━━━ Entries shown ━━━

(* ===== verification/OAuthProviders.v ===== *)
(** Sign-in through other providers ([app/auth/services/oauth_providers.py],
    [oauth_manager.py], the factory of [app/auth/providers.py]). The requests
    httpx sends and what pydantic makes of an address are parameters. *)
From S2P Require Import Prelude Rbac WsModel AuthModel.

(** ** JSON, as [response.json()] has it; numbers are integers here *)
Inductive json : Type :=
| JNull
| JBool (b : bool)
| JInt (n : Z)
| JStr (s : text)
| JList (l : list json)
| JObj (fields : list (string * json)).

(** [bool(value)] *)
Definition truthy (j : json) : bool :=
  match j with
  | JNull => false
  | JBool b => b
  | JInt n => negb (n =? 0)
  | JStr s => negb (empty_text s)
  | JList l => negb (bool_decide (length l = O))
  | JObj f => negb (bool_decide (length f = O))
  end.

Definition field (f : list (string * json)) (k : string) : option json :=
  p ← list_find (λ p, p.1 = k) f; Some p.2.2.

(** ** What a call may raise *)
Inductive failure : Type :=
| Application (e : auth_error)
| Unexpected.

(** [j.get(k, d)], [j.get(k)] with [None] read as [null], and [j[k]] *)
Definition json_get_or (j : json) (k : string) (d : json) : result failure json :=
  match j with
  | JObj f => mret (default d (field f k))
  | _ => Err Unexpected
  end.
Definition json_get (j : json) (k : string) : result failure json := json_get_or j k JNull.
Definition json_item (j : json) (k : string) : result failure json :=
  match j with
  | JObj f => match field f k with Some v => mret v | None => Err Unexpected end
  | _ => Err Unexpected
  end.

(** fields pydantic takes as [str], [str | None] and [int | None] *)
Definition as_str (j : json) : result failure text :=
  match j with JStr s => mret s | _ => Err Unexpected end.
Definition as_optional_str (j : json) : result failure (option text) :=
  match j with JNull => mret None | JStr s => mret (Some s) | _ => Err Unexpected end.
Definition as_optional_int (j : json) : result failure (option Z) :=
  match j with
  | JNull => mret None
  | JInt n => mret (Some n)
  | JBool b => mret (Some (Z.b2z b))
  | JStr s => match py_int s with Some n => mret (Some n) | None => Err Unexpected end
  | _ => Err Unexpected
  end.

(** [str(value)]; a list or an object, of which the providers send none here,
    is refused *)
Definition str_json (j : json) : result failure text :=
  match j with
  | JStr s => mret s
  | JInt n => mret (str_int n)
  | JBool true => mret (u8 "True")
  | JBool false => mret (u8 "False")
  | JNull => mret (u8 "None")
  | _ => Err Unexpected
  end.

(** ** Parameters *)
Notation params := (list (string * text)).

(** [None]: a transport error, a status that raises, or no JSON *)
Class Httpx : Type := {
  urlencode : params → text;
  http_post : text → params → params → option json;
  http_get : text → params → option json;
  email_str : text → option text;
}.

Record OAuthData : Type := MkOAuthData {
  od_provider_user_id : text;
  od_email : text;
  od_username : option text;
}.

Record OAuthToken : Type := MkOAuthToken {
  ot_access_token : text;
  ot_token_type : text;
  ot_expires_in : option Z;
  ot_refresh_token : option text;
  ot_scope : option text;
}.

(** ** Providers *)
Inductive provider_class : Type := OAuthGoogle | OAuthYandex | OAuthGithub.

Record provider_config : Type := MkProviderConfig {
  client_id : text;
  client_secret : text;
  redirect_uri : text;
  base_auth_url : text;
  token_url : text;
  userinfo_url : text;
}.

Module OAuthProvider.
Record t : Type := Mk { class : provider_class; name : string; config : provider_config }.

Section provider.
Context `{Httpx}.

Definition auth_params (p : t) (state : text) : params :=
  let c := config p in
  match class p with
  | OAuthGoogle => [("client_id", client_id c); ("response_type", u8 "code"); ("scope", u8 "openid email profile");
                    ("redirect_uri", redirect_uri c); ("state", state); ("access_type", u8 "offline");
                    ("prompt", u8 "consent")]%string
  | OAuthYandex => [("client_id", client_id c); ("response_type", u8 "code"); ("redirect_uri", redirect_uri c);
                    ("state", state); ("force_confirm", u8 "yes")]%string
  | OAuthGithub => [("client_id", client_id c); ("redirect_uri", redirect_uri c); ("scope", u8 "read:user,user:email");
                    ("state", state); ("allow_signup", u8 "false")]%string
  end.
Definition get_auth_url (p : t) (state : text) : text :=
  base_auth_url (config p) ++ 63 :: urlencode (auth_params p state).

Definition response (o : option json) : result failure json :=
  match o with Some j => mret j | None => Err Unexpected end.

Definition _exchange_code (p : t) (data headers : params) : result failure OAuthToken :=
  token_data ← response (http_post (token_url (config p)) data headers);
  access_token ← json_item token_data "access_token";
  access_token ← as_str access_token;
  token_type ← json_get_or token_data "token_type" (JStr (u8 "Bearer"));
  token_type ← as_str token_type;
  expires_in ← json_get token_data "expires_in";
  expires_in ← as_optional_int expires_in;
  refresh_token ← json_get token_data "refresh_token";
  refresh_token ← as_optional_str refresh_token;
  scope ← json_get token_data "scope";
  scope ← as_optional_str scope;
  mret (MkOAuthToken access_token token_type expires_in refresh_token scope).

Definition code_params (p : t) (code : text) : params :=
  let c := config p in
  match class p with
  | OAuthGoogle | OAuthYandex =>
    [("client_id", client_id c); ("client_secret", client_secret c); ("code", code);
     ("grant_type", u8 "authorization_code"); ("redirect_uri", redirect_uri c)]%string
  | OAuthGithub =>
    [("client_id", client_id c); ("client_secret", client_secret c); ("code", code);
     ("redirect_uri", redirect_uri c)]%string
  end.
Definition exchange_code_for_token (p : t) (code : text) : result failure OAuthToken :=
  _exchange_code p (code_params p code) [("Accept"%string, u8 "application/json")].

Definition _require_verified_email (p : t) (email : json) (verified : bool) : result failure json :=
  _ ← raise_if (negb (truthy email)) (Application (NoEmailOAuthError (name p)));
  _ ← raise_if (negb verified) (Application (UnverifiedEmailOAuthError (name p)));
  mret email.

Definition _as_bool (value : json) : bool :=
  match value with
  | JBool b => b
  | JStr s => bool_decide (lower (strip s) = u8 "true")
  | _ => false
  end.

Definition _fetch_user_info (p : t) (headers : params) : result failure json :=
  response (http_get (userinfo_url (config p)) headers).

(** the validation of [OAuthData] *)
Definition oauth_data (provider_user_id email username : json) : result failure OAuthData :=
  provider_user_id ← as_str provider_user_id;
  email ← as_str email;
  email ← match email_str email with Some e => mret e | None => Err Unexpected end;
  username ← as_optional_str username;
  mret (MkOAuthData provider_user_id email username).

(** [a or b] *)
Definition either (a b : json) : json := if truthy a then a else b.

Definition bearer (scheme : string) (access_token : text) : string * text :=
  ("Authorization"%string, u8 scheme ++ 32 :: access_token).

Definition google_user_info (p : t) (access_token : text) : result failure OAuthData :=
  user_data ← _fetch_user_info p [bearer "Bearer" access_token];
  sub ← json_item user_data "sub";
  email ← json_get user_data "email";
  email_verified ← json_get user_data "email_verified";
  email ← _require_verified_email p email (_as_bool email_verified);
  name ← json_get user_data "name";
  oauth_data sub email name.

(** [emails[0] if emails else None] *)
Definition first_email (emails : json) : result failure json :=
  if negb (truthy emails) then mret JNull
  else match emails with
       | JList (e :: _) => mret e
       | JStr (c :: _) => mret (JStr [c])
       | _ => Err Unexpected
       end.

Definition yandex_user_info (p : t) (access_token : text) : result failure OAuthData :=
  user_data ← _fetch_user_info p [bearer "OAuth" access_token];
  emails ← json_get user_data "emails";
  let emails := either emails (JList []) in
  default_email ← json_get user_data "default_email";
  email ← (if truthy default_email then mret default_email else first_email emails);
  id ← json_item user_data "id";
  email ← _require_verified_email p email true;
  login ← json_get user_data "login";
  username ← (if truthy login then mret login else json_get user_data "display_name");
  oauth_data id email username.

(** the entries with an address that is verified *)
Fixpoint verified_emails (l : list json) : result failure (list json) :=
  match l with
  | [] => mret []
  | e :: l =>
    email ← json_get e "email";
    verified ← json_get e "verified";
    rest ← verified_emails l;
    mret (if truthy email && truthy verified then e :: rest else rest)
  end.

(** the primary one of these, or the first *)
Fixpoint primary_email (l : list json) : result failure (option json) :=
  match l with
  | [] => mret None
  | e :: l => primary ← json_get e "primary"; if truthy primary then mret (Some e) else primary_email l
  end.

Definition _get_email (p : t) (headers : params) : result failure text :=
  emails_data ← response (http_get (u8 "https://api.github.com/user/emails") headers);
  _ ← raise_if (negb (truthy emails_data)) (Application (NoEmailOAuthError (name p)));
  entries ← match emails_data with JList l => mret l | _ => Err Unexpected end;
  verified ← verified_emails entries;
  match verified with
  | [] => Err (Application (UnverifiedEmailOAuthError (name p)))
  | first :: _ =>
    found ← primary_email verified;
    email ← json_item (default first found) "email";
    str_json email
  end.

Definition github_user_info (p : t) (access_token : text) : result failure OAuthData :=
  let headers := [bearer "Bearer" access_token; ("Accept"%string, u8 "application/vnd.github+json")] in
  user_data ← _fetch_user_info p headers;
  id ← json_item user_data "id";
  id ← str_json id;
  email ← _get_email p headers;
  login ← json_get user_data "login";
  oauth_data (JStr id) (JStr email) login.

Definition get_user_info (p : t) (access_token : text) : result failure OAuthData :=
  match class p with
  | OAuthGoogle => google_user_info p access_token
  | OAuthYandex => yandex_user_info p access_token
  | OAuthGithub => github_user_info p access_token
  end.
End provider.
End OAuthProvider.

(** ** The manager, and the interface the handlers see *)
Class OAuthManager : Type := {
  get_authorize_url : string → text → result auth_error text;
  process_callback : string → text → result auth_error OAuthData;
}.

Module OAuthProviderFactory.
Definition t : Type := gmap string OAuthProvider.t.
Definition get_provider (f : t) (provider_name : string) : result auth_error OAuthProvider.t :=
  match f !! provider_name with
  | Some p => mret p
  | None => Err (NotExistProviderOAuthError provider_name)
  end.
Definition register_provider (p : OAuthProvider.t) (f : t) : t := <[OAuthProvider.name p := p]> f.

(** [oauth_factory]: the providers with a client id *)
Definition registered (c : provider_class) (name : string) (cfg : provider_config) (f : t) : t :=
  if empty_text (client_id cfg) then f else register_provider (OAuthProvider.Mk c name cfg) f.
Definition oauth_factory (google yandex github : provider_config) : t :=
  registered OAuthGithub "github" github (registered OAuthYandex "yandex" yandex (registered OAuthGoogle "google" google ∅)).
End OAuthProviderFactory.

Module OAuthManagerImpl.
Section manager.
Context `{Httpx}.
Variable factory : OAuthProviderFactory.t.

Definition get_authorize_url (provider_name : string) (state : text) : result auth_error text :=
  provider ← OAuthProviderFactory.get_provider factory provider_name;
  mret (OAuthProvider.get_auth_url provider state).

Definition process_callback (provider_name : string) (code : text) : result auth_error OAuthData :=
  provider ← OAuthProviderFactory.get_provider factory provider_name;
  match (token ← OAuthProvider.exchange_code_for_token provider code;
         OAuthProvider.get_user_info provider (ot_access_token token)) with
  | Ok data => mret data
  | Err (Application e) => Err e
  | Err Unexpected => Err (OAuthProviderUnavailableError provider_name)
  end.

Definition manager : OAuthManager := Build_OAuthManager get_authorize_url process_callback.
End manager.
End OAuthManagerImpl.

━━━

What is required: Filter the entries and copy out every line with the word "Inductive".

Output for this exercise:
Inductive json : Type :=
Inductive failure : Type :=
Inductive provider_class : Type := OAuthGoogle | OAuthYandex | OAuthGithub.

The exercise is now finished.